Is this what it means to be a mother in Gaza?
Two years later, during Israel’s 51-day onslaught in the summer of 2014, most of my family, including my sister and her four children, slept on the floor of the living room on the western side of our apartment.
The eastern side of the home is situated above an apartment which belonged to a man who was wanted by Israel. My bedroom was located on that side of the apartment.
I slept in it throughout the war, even though it was directly above a likely target. I was never afraid, because I believed that I would not hear or feel the missile that would end up killing me.
One night, the shelling and bombings intensified terribly, and my mother insisted that I sleep in the living room with everyone else. She rejected my efforts to convince her that the missile has no intellectual capacity to recognize that it is approaching our living room and change its path.
As we sat in silence, my sister Walaa started to frantically separate her children on opposite sides of our home.
Her entire body shaking with fear, she said, “I’ll put one girl and one boy on my right and the other boy and girl on my left. If they bomb one side of the apartment, then two of them will likely survive. I don’t want all of them to die at once.”
It took me a while to process what she had said. I forced a smile while tears gathered in my eyes. Slowly, I slid under my sheets, pretending to sleep, and cried all night.
My ears were alert throughout the night. Walaa didn’t sleep as her eldest daughter, Shahd, who was 6 years old at the time, kept waking up, frightened, and would run to the corridor. Walaa would bring her back, calm her down and put her back to sleep again.
Alive but not unharmed
We were not bombed in the end. But that does not mean we were unharmed.
Two years have now passed. I’ve since gotten married and gave birth to a beautiful and healthy baby girl with black hair and two deep dimples on her cheeks. She’s 6 months old now.
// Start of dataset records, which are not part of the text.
Lemma seen_fold (cs seen : list pystr) :
  NoDup seen ->
  NoDup (fold_left (fun seen c => if existsb (eqb c) seen then seen else seen ++ [c]) cs seen)
  /\ incl (fold_left (fun seen c => if existsb (eqb c) seen then seen else seen ++ [c]) cs seen)
       (seen ++ cs).
Proof.
  revert seen; induction cs as [|c cs IH]; intros seen Hn; cbn [fold_left].
  - split; [exact Hn | rewrite app_nil_r; apply incl_refl].
  - destruct (existsb (eqb c) seen) eqn:E.
    + destruct (IH seen Hn) as [H1 H2]. split; [exact H1|].
      intros x Hx. apply H2 in Hx. apply in_app_iff in Hx as [Hx|Hx];
        apply in_app_iff; [now left | right; now right].
    + assert (NoDup (seen ++ [c])) as Hn'.
      { apply NoDup_app; [exact Hn | repeat constructor; intros [] |].
        intros x Hx [<-|[]]. apply existsb_eqb_in in Hx. congruence. }
      destruct (IH (seen ++ [c]) Hn') as [H1 H2]. split; [exact H1|].
      intros x Hx. apply H2 in Hx. rewrite <- app_assoc in Hx. exact Hx.
Qed.

Lemma first_seen_nodup (cs : list pystr) : NoDup (first_seen cs).
Proof. apply (seen_fold cs []). constructor. Qed.

Lemma first_seen_incl (cs : list pystr) : incl (first_seen cs) cs.
Proof. apply (seen_fold cs []). constructor. Qed.

Lemma insights_loop_keys (txns : list value) (cats : totals) :
  insights_loop [] txns = Ok cats ->
  NoDup (map fst cats) /\ incl (map fst cats) LABELS.
Proof.
  intros H. apply insights_loop_tally in H as [obs [Ho ->]].
  rewrite tally_keys. split; [apply first_seen_nodup|].
  intros c Hc. apply first_seen_incl in Hc. apply in_map_iff in Hc as [o [<- Ho']].
  pose proof (map_outcome_forall observe (fun o => In (fst o) LABELS) txns obs observe_label Ho)
    as Hall.
  rewrite Forall_forall in Hall. now apply Hall.
Qed.

(** X14.  The categories dict of [api_insights] has no key twice, all its
    keys are among the five labels "Rent", "Dining", "Grocery", "Taxes"
    and "Other", and so it has at most five entries. *)
Theorem categories_are_distinct_known_labels :
  forall (txns : list value) (cats : totals),
    insights_loop [] txns = Ok cats ->
    NoDup (map fst cats)
    /\ (forall c : pystr, In c (map fst cats) -> In c LABELS)
    /\ (List.length cats <= 5)%nat.
Proof.
  intros txns cats H. destruct (insights_loop_keys txns cats H) as [Hn Hi].
  split; [exact Hn|]. split; [exact Hi|].
  rewrite <- (length_map fst cats).
  exact (NoDup_incl_length Hn Hi).
Qed.

Lemma categories_are_distinct_known_labels_witness :
  insights_loop [] insights_example_txns = Ok insights_example_totals
  /\ NoDup (map fst insights_example_totals)
  /\ (forall c : pystr, In c (map fst insights_example_totals) -> In c LABELS)
  /\ (List.length insights_example_totals <= 5)%nat.
Proof.
  assert (insights_loop [] insights_example_txns = Ok insights_example_totals) as H
      by (vm_compute; reflexivity).
  split; [exact H|].
  exact (categories_are_distinct_known_labels _ _ H).
Defined.

(** ** The keyword list of the tax rule *)

Lemma income_tax_text : py "income tax" = py "income " ++ py "tax".
Proof. vm_compute. reflexivity. Qed.

Lemma income_tax_has_tax (desc : pystr) :
  contains (py "income tax") desc = true -> contains (py "tax") desc = true.
Proof.
  rewrite !contains_occurs. intros H.
  apply (occurs_trans _ (py "income tax")); [|exact H].
  rewrite income_tax_text. apply occurs_suffix.
Qed.

Lemma tax_rule (desc : pystr) :
  any_in [py "tax"; py "income tax"] desc = any_in [py "tax"] desc.
Proof.
  unfold any_in. cbn [existsb]. rewrite !orb_false_r.
  destruct (contains (py "tax") desc) eqn:E; [reflexivity|]. cbn [orb].
  destruct (contains (py "income tax") desc) eqn:E'; [|reflexivity].
  apply income_tax_has_tax in E'. congruence.
Qed.

(** X15.  The keyword "income tax" of line 139 never decides anything: a
    description that holds it holds "tax", so the [if]/[elif] chain
    chooses as it would without that keyword, and such a description is
    never filed under "Other". *)
Theorem income_tax_keyword_never_decides :
  forall desc : pystr,
    categorize desc = first_match RULES_WITHOUT_INCOME_TAX desc
    /\ (contains (py "income tax") desc = true -> categorize desc <> py "Other").
Proof.
  intros desc. split.
  - unfold categorize. rewrite tax_rule. reflexivity.
  - intros H. apply income_tax_has_tax in H.
    assert (any_in [py "tax"; py "income tax"] desc = true) as Ht
        by (unfold any_in; cbn [existsb]; now rewrite H).
    unfold categorize. rewrite Ht.
    destruct (any_in [py "rent"; py "home"] desc); [vm_compute; discriminate|].
    destruct (any_in [py "food"; py "dine"; py "restaurant"; py "cafe"] desc);
      [vm_compute; discriminate|].
    destruct (any_in [py "grocery"; py "supermarket"] desc); vm_compute; discriminate.
Qed.

(** ** The sentence about the top category *)

Lemma max_by_value_in (items : totals) (best : pystr * float) :
  In (max_by_value best items) (best :: items).
Proof.
  revert best; induction items as [|x items IH]; intros best.
  - left. reflexivity.
  - replace (max_by_value best (x :: items))
      with (max_by_value (if (snd best <? snd x)%float then x else best) items)
      by reflexivity.
    destruct (IH (if (snd best <? snd x)%float then x else best)) as [H|H].
    + rewrite <- H. destruct (snd best <? snd x)%float; [right; now left | now left].
    + right; now right.
Qed.

Lemma top_category_in (categories : totals) (best : pystr * float) :
  top_category categories = Some best -> In best categories.
Proof.
  destruct categories as [|first rest]; cbn [top_category]; [discriminate|].
  intros H. injection H as <-. apply max_by_value_in.
Qed.

Lemma top_category_none (categories : totals) :
  top_category categories = None -> categories = [].
Proof. destruct categories; [reflexivity | discriminate]. Qed.

Lemma in_assoc_nodup {A : Type} (items : list (pystr * A)) (k : pystr) (v : A) :
  NoDup (map fst items) -> In (k, v) items -> assoc k items = Some v.
Proof.
  induction items as [|[k' v'] rest IH]; cbn [map fst assoc In]; [intros _ []|].
  intros Hn [H|H].
  - injection H as -> ->. now rewrite eqb_refl.
  - apply NoDup_cons_iff in Hn as [Hk Hn].
    destruct (eqb k k') eqn:E.
    + apply eqb_eq in E. subst k'. exfalso. apply Hk.
      apply in_map_iff. now exists (k, v).
    + now apply IH.
Qed.

(** X16.  The first sentence of an insights answer is either the sentence
    for no transactions, when the categories dict is empty, or names one
    of the five labels together with the total the dict holds for it,
    printed with two decimals. *)
Theorem insights_sentence_names_a_category_of_the_dict :
  forall (b : backend) (data body : value),
    api_insights b data = Ok body ->
    exists (categories : totals) (prompt : pystr),
      insights_figures data = Ok (categories, prompt)
      /\ ((categories = []
           /\ answer_text body
              = py "No transactions supplied — provide some transactions for insights."
                  ++ py "\n\nAI Suggestions:\n" ++ generate_text b prompt 140)
          \/ (exists (label : pystr) (total : float),
                In label LABELS
                /\ assoc label categories = Some total
                /\ answer_text body
                   = (py "Top spending category: " ++ label ++ py " (₹" ++ format_2f total
                        ++ py "). Consider reducing it by 10%.")
                       ++ py "\n\nAI Suggestions:\n" ++ generate_text b prompt 140)).
Proof.
  intros b data body H. unfold api_insights in H.
  apply bind_ok in H as [[categories prompt] [Hf H]].
  apply Ok_inj in H. subst body. rewrite answer_text_jsonify.
  exists categories, prompt. split; [exact Hf|].
  unfold insights_figures in Hf.
  apply bind_ok in Hf as [txns [_ Hf]]. apply bind_ok in Hf as [demographic [_ Hf]].
  apply bind_ok in Hf as [items [_ Hf]]. apply bind_ok in Hf as [cats [Hl Hf]].
  apply bind_ok in Hf as [context [_ Hf]]. apply Ok_inj in Hf.
  apply pair_fst_inj in Hf. subst cats.
  destruct (insights_loop_keys items categories Hl) as [Hn Hi].
  unfold insights_line. destruct (top_category categories) as [[label total]|] eqn:E.
  - right. exists label, total. apply top_category_in in E.
    split; [|split; [now apply in_assoc_nodup | reflexivity]].
    apply Hi. apply in_map_iff. now exists (label, total).
  - left. apply top_category_none in E. now split.
Qed.

Lemma insights_sentence_names_a_category_of_the_dict_witness :
  api_insights (load_backend (Raise (OtherError []))) insights_example
  = Ok (jsonify (py "insights")
          (py "Top spending category: Rent (₹1000.00). Consider reducing it by 10%.\n\nAI Suggestions:\nSorry — AI backend not configured. Install HuggingFace/Torch or connect IBM/Granite."))
  /\ exists (categories : totals) (prompt : pystr),
      insights_figures insights_example = Ok (categories, prompt)
      /\ ((categories = []
           /\ answer_text
                (jsonify (py "insights")
                   (py "Top spending category: Rent (₹1000.00). Consider reducing it by 10%.\n\nAI Suggestions:\nSorry — AI backend not configured. Install HuggingFace/Torch or connect IBM/Granite."))
              = py "No transactions supplied — provide some transactions for insights."
                  ++ py "\n\nAI Suggestions:\n"
                  ++ generate_text (load_backend (Raise (OtherError []))) prompt 140)
          \/ (exists (label : pystr) (total : float),
                In label LABELS
                /\ assoc label categories = Some total
                /\ answer_text
                     (jsonify (py "insights")
                        (py "Top spending category: Rent (₹1000.00). Consider reducing it by 10%.\n\nAI Suggestions:\nSorry — AI backend not configured. Install HuggingFace/Torch or connect IBM/Granite."))
                   = (py "Top spending category: " ++ label ++ py " (₹" ++ format_2f total
                        ++ py "). Consider reducing it by 10%.")
                       ++ py "\n\nAI Suggestions:\n"
                       ++ generate_text (load_backend (Raise (OtherError []))) prompt 140)).
Proof.
  assert (api_insights (load_backend (Raise (OtherError []))) insights_example
          = Ok (jsonify (py "insights")
                  (py "Top spending category: Rent (₹1000.00). Consider reducing it by 10%.\n\nAI Suggestions:\nSorry — AI backend not configured. Install HuggingFace/Torch or connect IBM/Granite."))) as H
      by (vm_compute; reflexivity).
  split; [exact H|].
  exact (insights_sentence_names_a_category_of_the_dict _ _ _ H).
Defined.

(** ** A budget request without transactions *)

Lemma float_sub_zero (x : float) : (x - 0)%float = x.
Proof.
  apply Prim2SF_inj. rewrite sub_spec.
  change (Prim2SF 0) with (S754_zero false).
  destruct (Prim2SF x) as [s|s| |s m e]; try reflexivity.
  destruct s; reflexivity.
Qed.

Lemma float_sub_int_zero (x : float) : float_sub x (PInt 0) = Ok x.
Proof.
  unfold float_sub.
  replace (float_of_int 0) with (Ok 0%float) by (vm_compute; reflexivity).
  cbn [bind]. now rewrite float_sub_zero.
Qed.

Lemma no_transactions_iter (items : list (pystr * value)) :
  no_transactions items = true ->
  exists txns demographic,
    dict_get (VDict items) (py "transactions") (VList []) = Ok txns
    /\ py_iter txns = Ok []
    /\ json_dumps txns = py "[]"
    /\ dict_get (VDict items) (py "demographic") (VStr (py "default")) = Ok demographic
    /\ exists context, profile_get demographic [] = Ok context.
Proof.
  unfold no_transactions. intros H. apply andb_true_iff in H as [Ht Hd].
  exists (VList []).
  exists (match assoc (py "demographic") items with
          | Some d => d
          | None => VStr (py "default")
          end).
  split; [|split; [reflexivity | split; [vm_compute; reflexivity | split; [reflexivity|]]]].
  - unfold dict_get. destruct (assoc (py "transactions") items) as [[| | | | |[|? ?]|]|];
      try discriminate; reflexivity.
  - destruct (assoc (py "demographic") items) as [d|].
    + unfold profile_get.
      assert (exists found, profile_lookup d = Ok found) as [found ->]
          by (destruct d; try discriminate; cbn [profile_lookup]; eexists; reflexivity).
      cbn [bind]. eexists. reflexivity.
    + rewrite profile_get_default. now exists DEFAULT_CONTEXT.
Qed.

Lemma zero_spent_lines (rest : pystr) :
  py "\nTotal Spent: ₹" ++ number_str (PInt 0) ++ py "\nEstimated Savings: ₹" ++ rest
  = py "\nTotal Spent: ₹0\nEstimated Savings: ₹" ++ rest.
Proof.
  rewrite (app_assoc (number_str (PInt 0))), (app_assoc (py "\nTotal Spent: ₹")).
  replace (py "\nTotal Spent: ₹" ++ number_str (PInt 0) ++ py "\nEstimated Savings: ₹")
    with (py "\nTotal Spent: ₹0\nEstimated Savings: ₹") by (vm_compute; reflexivity).
  reflexivity.
Qed.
I am happy I am a mother and I love my daughter beyond words. But I am also afraid. I can’t bear the thought that because I am a Palestinian in Gaza, I may have to guess where in our home my baby is least likely to be killed.
Whenever I hear a loud sound, I run to my child and hug her. Every night I hear thunder, I bend over and cover her to try and protect her.
The havoc the last war wrought on my soul is immense, the sound of the bombing and shelling traumatize me to this day.
I carry my baby daughter with me everywhere, to meetings with officials and notables, not caring what they think of it, not caring when I hear her crying on the audio recordings when I am transcribing my interviews.
The only thing I care about is that she is with me, and whatever our fate, we will receive it together.